Bush cast the addition of 96,000 jobs as proof his tax cuts have bolstered the jobs market and the economy overall while Kerry pointed out that the country has lost jobs overall under the Bush administration, a first since the Depression.

On the day the report came out, Bush's campaign unveiled an advertisement for national cable networks that touts "nearly 2 million jobs in just over a year," resulting in "nearly 2 million more people back working," and "nearly 2 million more people with wages."

Kerry called the number "disappointing" and contended that even the jobs that have been created under Bush pay less and offer fewer benefits than those that have been lost. "The president does not seem to understand how many middle-class families are being squeezed by falling incomes and spiraling health care, tuition and energy costs," he said in a statement.

Hard sparring over Iraq on the eve of the debate offered a preview of the discussion to come.

A final report from the chief U.S. weapons hunter in Iraq concluded that Saddam Hussein had no stockpiles of chemical or biological weapons, had no programs to make either them or nuclear bombs, and had little ability — or immediate plans — to revive those programs.

The findings contradicted Bush's main rationale for going to war, and Kerry charged the commander in chief with purposely exaggerating the evidence used to justify the war.
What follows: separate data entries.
Lemma recoverFromError_spec ty s : exists l, recoverFromError past ty s = Ret (at_ s l) /\ (length l <= length (current_ s))%nat.
Proof.
  unfold recoverFromError. destruct (skip_until_spec (S (length (current_ s))) ty (current_ s)) as (l & -> & H); [lia|]. by exists l.
Qed.
End consumes.

(** ** The reader ends *)

Lemma hex_digits_length n : forall l u r, hex_digits n l u = inr r -> (length r.2 <= length l)%nat.
Proof.
  induction n as [|n IH]; intros l u r E; cbn [hex_digits] in E; [by injection E as <-|].
  destruct l as [|c l]; [by injection E as <-|]. destruct (hex_digit_value c); [|done]. apply IH in E. cbn [length]. lia.
Qed.

Lemma decodeUnicodeEscapeSequence_length l r : decodeUnicodeEscapeSequence l = inr r -> (length r.2 <= length l)%nat.
Proof. unfold decodeUnicodeEscapeSequence. destruct (_ <? _)%nat; [done|]. apply hex_digits_length. Qed.

Lemma decodeUnicodeCodePoint_length l r : decodeUnicodeCodePoint l = inr r -> (length r.2 <= length l)%nat.
Proof.
  unfold decodeUnicodeCodePoint. destruct (decodeUnicodeEscapeSequence l) as [e|[u k]] eqn:E; [done|].
  apply decodeUnicodeEscapeSequence_length in E. cbn [snd] in E. destruct (_ && _); [|by intros [= <-]].
  destruct (_ <? _)%nat; [done|]. destruct k as [|c [|d k]]; [done|by destruct c|].
  destruct c; try done. destruct d; try done. destruct (decodeUnicodeEscapeSequence k) as [e|[u' k']] eqn:E'; [done|].
  apply decodeUnicodeEscapeSequence_length in E'. intros [= <-]. cbn [snd length] in *. lia.
Qed.

Lemma decode_chars_spec fuel : forall l acc, (length l < fuel)%nat -> exists r, decode_chars fuel l acc = Ret r.
Proof.
  induction fuel as [|fuel IH]; intros l acc Hl; [lia|]. cbn [decode_chars].
  destruct l as [|c l]; [eauto|]. cbn [length] in Hl.
  assert (Hn : forall acc, exists r, decode_chars fuel l acc = Ret r) by (intros; apply IH; lia).
  destruct c; eauto. destruct l as [|d l]; [eauto|]. cbn [length] in Hl.
  assert (Hs : exists r, match simple_escape d with Some c => decode_chars fuel l (acc ++ [c]) | None => Ret (inl bad_escape) end = Ret r)
    by (destruct (simple_escape d); [apply IH; lia|eauto]).
  destruct d; try exact Hs.
  destruct (decodeUnicodeCodePoint l) as [e|[u k]] eqn:E; [eauto|]. apply decodeUnicodeCodePoint_length in E. apply IH. cbn [snd] in E. lia.
Qed.

Lemma decodeString_spec text : exists r, decodeString text = Ret r.
Proof. apply decode_chars_spec. lia. Qed.

Section ends.
Context (past : byte).

(** A result with at most [n] characters left, or an exception. *)
Inductive leaves (n : nat) : outcome (bool * json * reader) -> Prop :=
  | leaves_ret ok v s : (length (current_ s) <= n)%nat -> leaves n (Ret (ok, v, s))
  | leaves_throw : leaves n Throw.

Hint Constructors leaves : core.

Lemma leaves_le n n' o : leaves n o -> (n <= n')%nat -> leaves n' o.
Proof. intros [ok v s H|]; constructor. lia. Qed.

Lemma leaves_bind n n' o f : leaves n' o -> (forall ok v s, (length (current_ s) <= n')%nat -> leaves n (f (ok, v, s))) -> leaves n (o ≫= f).
Proof. intros [ok v s H|] Hf; [by apply Hf|constructor]. Qed.

Lemma leaves_recover n ty v s : (length (current_ s) <= n)%nat ->
  leaves n (s' ← recoverFromError past ty s; Ret (false, v, s')).
Proof. intros Hn. destruct (recoverFromError_spec past ty s) as (l & -> & H). constructor. cbn in *. lia. Qed.

(** The separator after a member: the comments before it are skipped. *)
Lemma separator_spec l s : length (current_ s) = l -> exists t comma l', readToken past (current_ s) = (t, l') /\
  (length l' <= l)%nat /\
  (bool_decide (type_ t ∈ [tokenObjectEnd; tokenArraySeparator; tokenComment]) = true -> exists l'',
   (if bool_decide (type_ t = tokenComment) then skipCommentTokens past (at_ s l') else Ret (t, at_ s l')) = Ret (comma, at_ s l'') /\
   (length l'' < l)%nat).
Proof.
  intros <-. destruct (readToken past (current_ s)) as [t l'] eqn:E. apply readToken_length in E as [H1 H2].
  destruct (skipCommentTokens_spec past (at_ s l')) as (t' & l2 & E' & _ & H3 & _). cbn [current_ at_] in H3.
  exists t, (if bool_decide (type_ t = tokenComment) then t' else t), l'. split; [done|]. split; [done|].
  intros Ht%bool_decide_eq_true. assert (type_ t <> tokenEndOfStream) as Hn by (intros Hn; rewrite Hn in Ht; set_solver).
  specialize (H2 Hn). case_bool_decide; [exists l2|exists l']; (split; [done|]); cbn in *; lia.
Qed.

Definition ends_within (fuel : nat) : Prop :=
  (forall v s, (3 * length (current_ s) < fuel)%nat -> leaves (length (current_ s)) (readValue past fuel v s)) /\
  (forall name m s, (3 * length (current_ s) + 2 < fuel)%nat -> leaves (length (current_ s)) (readObject past fuel name m s)) /\
  (forall s, (3 * length (current_ s) + 2 < fuel)%nat -> leaves (length (current_ s)) (readArray past fuel s)) /\
  (forall l s, (3 * length (current_ s) + 1 < fuel)%nat -> leaves (length (current_ s)) (read_items past fuel l s)).

Lemma readValue_ends fuel : ends_within fuel -> forall v s, (3 * length (current_ s) < S fuel)%nat ->
  leaves (length (current_ s)) (readValue past (S fuel) v s).
Proof.
  intros (_ & HO & HA & _) v s Hf. cbn [readValue]. destruct (_ <=? _); [constructor|].
  destruct (skipCommentTokens_spec past (deeper 1 s)) as (t & l & -> & _ & H1 & H2). cbn [mbind outcome_bind].
  change (current_ (deeper 1 s)) with (current_ s) in *.
  destruct (type_ t); try (constructor; cbn; lia); specialize (H2 ltac:(done)).
  - eapply leaves_bind; [apply HO; cbn; lia|]. intros ok' v' s' Hs. constructor. cbn in *. lia.
  - eapply leaves_bind; [apply HA; cbn; lia|]. intros ok' v' s' Hs. constructor. cbn in *. lia.
  - destruct (decodeString_spec (text_ t)) as [[e|str] ->]; constructor; cbn; lia.
  - destruct (decodeNumber (text_ t)); constructor; cbn; lia.
Qed.

Lemma readObject_ends fuel : ends_within fuel -> forall name m s, (3 * length (current_ s) + 2 < S fuel)%nat ->
  leaves (length (current_ s)) (readObject past (S fuel) name m s).
Proof.
  intros (HV & HO & _) name m s Hf. cbn [readObject]. unfold addErrorAndRecover.
  destruct (skipCommentTokens_spec past s) as (t & l & -> & _ & H1 & H2). cbn [mbind outcome_bind].
  destruct (_ && _); [constructor; cbn; lia|].
  destruct (bool_decide_reflect (type_ t = tokenString)) as [Ht|]; [|apply leaves_recover; cbn; lia].
  rewrite Ht in H2. specialize (H2 ltac:(done)).
  destruct (decodeString_spec (text_ t)) as [[e|str] ->]; cbn [mbind outcome_bind]; [apply leaves_recover; cbn; lia|].
  cbn [current_ at_]. destruct (readToken past l) as [colon l2] eqn:E2. apply readToken_length in E2 as [H3 _].
  destruct (negb _); [apply leaves_recover; cbn; lia|].
  eapply leaves_bind; [apply HV; cbn; lia|]. intros ok v s' Hs'. cbn [current_ at_] in Hs'.
  destruct (negb ok); [apply leaves_recover; lia|].
  destruct (separator_spec _ s' eq_refl) as (t2 & comma & l3 & -> & H4 & H5).
  destruct (bool_decide (type_ t2 ∈ _)); cbn [negb]; [|apply leaves_recover; cbn; lia].
  destruct (H5 eq_refl) as (l4 & -> & H6). clear H5. cbn [mbind outcome_bind].
  case_bool_decide; [constructor; cbn; lia|]. eapply leaves_le; [apply HO; cbn; lia|cbn; lia].
Qed.

Lemma read_items_ends fuel : ends_within fuel -> forall l s, (3 * length (current_ s) + 1 < S fuel)%nat ->
  leaves (length (current_ s)) (read_items past (S fuel) l s).
Proof.
  intros (HV & _ & _ & HI) l s Hf. cbn [read_items]. unfold addErrorAndRecover.
  eapply leaves_bind; [apply HV; lia|]. intros ok v s' Hs'. destruct (negb ok); [apply leaves_recover; lia|].
  destruct (skipCommentTokens_spec past s') as (t & l' & -> & _ & H1 & H2). cbn [mbind outcome_bind].
  case_bool_decide as Ht; cbn [negb]; [|apply leaves_recover; cbn; lia].
  assert (type_ t <> tokenEndOfStream) as Hn by (intros Hn; rewrite Hn in Ht; set_solver). specialize (H2 Hn).
  case_bool_decide; [constructor; cbn; lia|]. eapply leaves_le; [apply HI; cbn; lia|cbn; lia].
Qed.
He also ridiculed the administration for shifting now to another explanation. "You don't make up or find reasons to go to war after the fact," Kerry said Thursday in Colorado.

Bush not only insisted that going to war was right, but he turned the tables to say Kerry was the one not being candid.

Dredging up remarks by the Massachusetts senator from two years ago on the threat Saddam and his purported weapons posed, Bush said at a campaign rally in Wisconsin: "He's claiming I misled America about weapons when he, himself, cited the very same intelligence about Saddam weapons programs as the reason he voted to go to war. ... Just who's the one trying to mislead the American people?"

Kerry's campaign accused Bush of altering Kerry's statement to suit his own political purposes and omitting from those remarks Kerry's caution against rushing to war.

Terrorists struck again Thursday night in a series of coordinated bomb attacks that killed scores of tourists at an Egyptian resort. [Notice that Loven will NOT say that Jews-Israelis wewre killed. And will not say muslims did the killing.]

Both men arrived in St. Louis on Thursday night, with no public appearances scheduled before the nationally televised debate. The town-hall format, with both candidates perched on stools but prohibited by lengthy rules from approaching one another, is more casual than the first debate.

Kerry was headed to a rally in St. Louis after the debate; Bush was doing the same in nearby Ballwin, Mo.

Their third and final debate is Oct. 13 in Tempe, Ariz., and will focus on economic and domestic policy.